Exact deze situatie was onlangs bij het Regionaal Tuchtcollege te Amsterdam aan de orde. De feiten lagen als volgt:
- Tijdens een consult merkt de arts op dat de patiënt heeft gedronken en slecht uit zijn woorden komt.
- Dit wordt bevestigd door een blaastest. Hierop adviseert de arts de patiënt met klem om niet met de auto naar huis te gaan. De arts geeft aan in dat geval de politie te bellen.
- De arts ziet vervolgens na het consult dat de patiënt met de auto wegreed. De politie wordt vervolgens door de arts gebeld (klacht I)
- Nog geen halfuur later wordt de arts door de politie gebeld.
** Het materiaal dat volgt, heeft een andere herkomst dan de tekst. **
(** net.SplitHostPort keeps brackets off the returned host: after a
    successful split [strings.Trim(host, "[]")] has nothing to trim. *)
Lemma SplitHostPort_host_free (s host port : string) :
  SplitHostPort s = inr (host, port) -> free "[" host = true /\ free "]" host = true.
Proof.
  unfold SplitHostPort. intros H.
  destruct s as [|c s]; [discriminate|].
  destruct (LastIndexByteString (String c s) ":" <? 0); [discriminate|].
  change (byteIs (String c s) 0 "[") with (Ascii.eqb c "[") in H.
  rewrite slice_tail in H.
  assert (Hwhole : slice (String c s) 0 (len (String c s)) = String c s).
  { unfold slice, len. rewrite Z.sub_0_r, Nat2Z.id. apply substring_full. }
  destruct (Ascii.eqb_spec c "[") as [->|Hc].
  - set (e := IndexByteString (String "[" s) "]") in *.
    destruct (Z.ltb_spec e 0) as [|He]; [discriminate|].
    destruct (e + 1 =? len (String "[" s)); [discriminate|].
    destruct (e + 1 =? LastIndexByteString (String "[" s) ":"); [|now destruct (byteIs _ _ _)].
    destruct (Z.leb_spec 0 (IndexByteString s "[")) as [|Hopen]; [discriminate|].
    destruct (0 <=? _); [discriminate|]. injection H as <- _.
    assert (Hhost : slice (String "[" s) 1 e = String.substring 0 (Z.to_nat (e - 1)) s)
      by reflexivity.
    rewrite Hhost. split.
    + eapply allBytes_substring_of;
        [apply substring_substring_of|exact (IndexByteString_free _ _ Hopen)].
    + apply free_before_index. subst e. simpl in He |- *.
      destruct (Z.ltb_spec (IndexByteString s "]") 0); lia.
  - destruct (0 <=? IndexByteString (slice (String c s) 0 _) ":"); [discriminate|].
    rewrite Hwhole in H.
    destruct (Z.leb_spec 0 (IndexByteString (String c s) "[")) as [|Hopen]; [discriminate|].
    destruct (Z.leb_spec 0 (IndexByteString (String c s) "]")) as [|Hclose]; [discriminate|].
    injection H as <- _.
    split; (eapply allBytes_substring_of; [apply slice_substring_of|]);
      [exact (IndexByteString_free _ _ Hopen)|exact (IndexByteString_free _ _ Hclose)].
Qed.

Lemma hostPart_substring_of (h : string) : substring_of (hostPart h) h.
Proof.
  unfold hostPart. destruct (SplitHostPort h) as [e|[host port]] eqn:E.
  - apply substring_of_refl.
  - now apply SplitHostPort_host in E as [? _].
Qed.

Lemma allBytes_lastByte (p : ascii -> bool) (s : string) (c : ascii) :
  allBytes p s = true -> lastByte s = Some c -> p c = true.
Proof.
  induction s as [|b s IH]; [discriminate|].
  simpl allBytes. intros Hp. apply andb_prop in Hp as [Hb Hs].
  rewrite lastByte_cons. destruct s as [|b' s'].
  - now intros [= <-].
  - now apply IH.
Qed.

Lemma hasUpper_substring_of (t s : string) :
  substring_of t s -> hasUpper s = false -> hasUpper t = false.
Proof.
  unfold hasUpper. intros Hsub Hs. apply negb_false_iff in Hs.
  apply negb_false_iff. eapply allBytes_substring_of; eassumption.
Qed.

(** ** canonicalHost *)

Section CanonicalHost.
Context `{!Unicode}.

Lemma isUpperByte_lowerByte (c : ascii) : isUpperByte (lowerByte c) = false.
Proof. destruct c as [[] [] [] [] [] [] [] []]; reflexivity. Qed.

Lemma isASCIIByte_lowerByte (c : ascii) : isASCIIByte (lowerByte c) = isASCIIByte c.
Proof. destruct c as [[] [] [] [] [] [] [] []]; reflexivity. Qed.

Lemma hasUpper_mapBytes_lowerByte (s : string) : hasUpper (mapBytes lowerByte s) = false.
Proof.
  unfold hasUpper. apply negb_false_iff.
  induction s as [|c s IH]; [reflexivity|].
  simpl. now rewrite isUpperByte_lowerByte, IH.
Qed.

Lemma isASCII_mapBytes_lowerByte (s : string) :
  isASCII (mapBytes lowerByte s) = isASCII s.
Proof.
  unfold isASCII. induction s as [|c s IH]; [reflexivity|].
  simpl. now rewrite isASCIIByte_lowerByte, IH.
Qed.

Lemma hasUpper_ToLower (s : string) : hasUpper (ToLower s) = false.
Proof.
  unfold ToLower. destruct (isASCII s); [|apply MapToLower_lower].
  destruct (hasUpper s) eqn:E; [apply hasUpper_mapBytes_lowerByte|exact E].
Qed.

Lemma isASCII_ToLower (s : string) : isASCII s = true -> isASCII (ToLower s) = true.
Proof.
  unfold ToLower. intros E. rewrite E.
  destruct (hasUpper s); [now rewrite isASCII_mapBytes_lowerByte|exact E].
Qed.

Lemma ToLower_lower (s : string) : isASCII s = true -> hasUpper s = false -> ToLower s = s.
Proof. unfold ToLower. now intros -> ->. Qed.

Lemma trimSpaceRight_substring_of (s : string) : substring_of (trimSpaceRight s) s.
Proof.
  unfold trimSpaceRight.
  pose proof (trimRightASCII_substring_of asciiSpace s) as Ht.
  destruct (lastByte (trimRightASCII s asciiSpace)) as [c|]; [|exact Ht].
  destruct (isASCIIByte c); [exact Ht|].
  eapply substring_of_trans; [apply TrimRightFuncSpace_slice|exact Ht].
Qed.

Lemma TrimSpace_substring_of (s : string) : substring_of (TrimSpace s) s.
Proof.
  induction s as [|c s IH]; [apply substring_of_refl|].
  simpl. destruct (isASCIIByte c); simpl.
  - destruct (asciiSpace c).
    + now apply substring_of_cons.
    + apply trimSpaceRight_substring_of.
  - apply TrimFuncSpace_slice.
Qed.

(** On ASCII strings [strings.TrimSpace] stays on its byte-wise path. *)
Lemma TrimSpace_ASCII (s : string) :
  isASCII s = true ->
  TrimSpace s = trimRightASCII (trimLeftASCII s asciiSpace) asciiSpace.
Proof.
  unfold isASCII. induction s as [|c s IH]; [reflexivity|].
  intros Hs. pose proof Hs as Hcs. simpl in Hs. apply andb_prop in Hs as [Hc Hs].
  cbn [TrimSpace trimLeftASCII]. rewrite Hc. simpl negb. cbv iota.
  destruct (asciiSpace c) eqn:Hsp; [now apply IH|].
  unfold trimSpaceRight.
  destruct (lastByte (trimRightASCII (String c s) asciiSpace)) as [b|] eqn:Hb; [|reflexivity].
  erewrite (allBytes_lastByte isASCIIByte _ b); [reflexivity| |exact Hb].
  eapply allBytes_substring_of; [apply trimRightASCII_substring_of|exact Hcs].
Qed.

Lemma Trim_brackets (s : string) :
  Trim s "[]" = trimLeftASCII (trimRightASCII s isBracket) isBracket.
Proof. destruct s; reflexivity. Qed.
Op vragen van de politie antwoordt de arts kordaat dat de patiënt bij hem onder behandeling was en behalve alcohol geen verslavende middelen gebruikte (klacht II).
De klacht van de patiënt richt zich op het tweemaal doorbreken van het beroepsgeheim door de arts. Het college maakt allereerst kenbaar welke criteria zoal een rol spelen bij het maken van de keuze om de geheimhoudingsplicht ex. art. 88 BIG te doorbreken. Dit betreffen:
- het is niet mogelijk toestemming van de patiënt te vragen dan wel te krijgen;
- de arts komt in gewetensnood als hij zijn beroepsgeheim niet doorbreekt;
- zwijgen kan ernstige (verdere) schade opleveren;
- het doorbreken van het beroepsgeheim kan deze schade voorkomen;
- het beroepsgeheim wordt zo min mogelijk geschonden;
- de arts ziet geen andere weg om het probleem op te lossen.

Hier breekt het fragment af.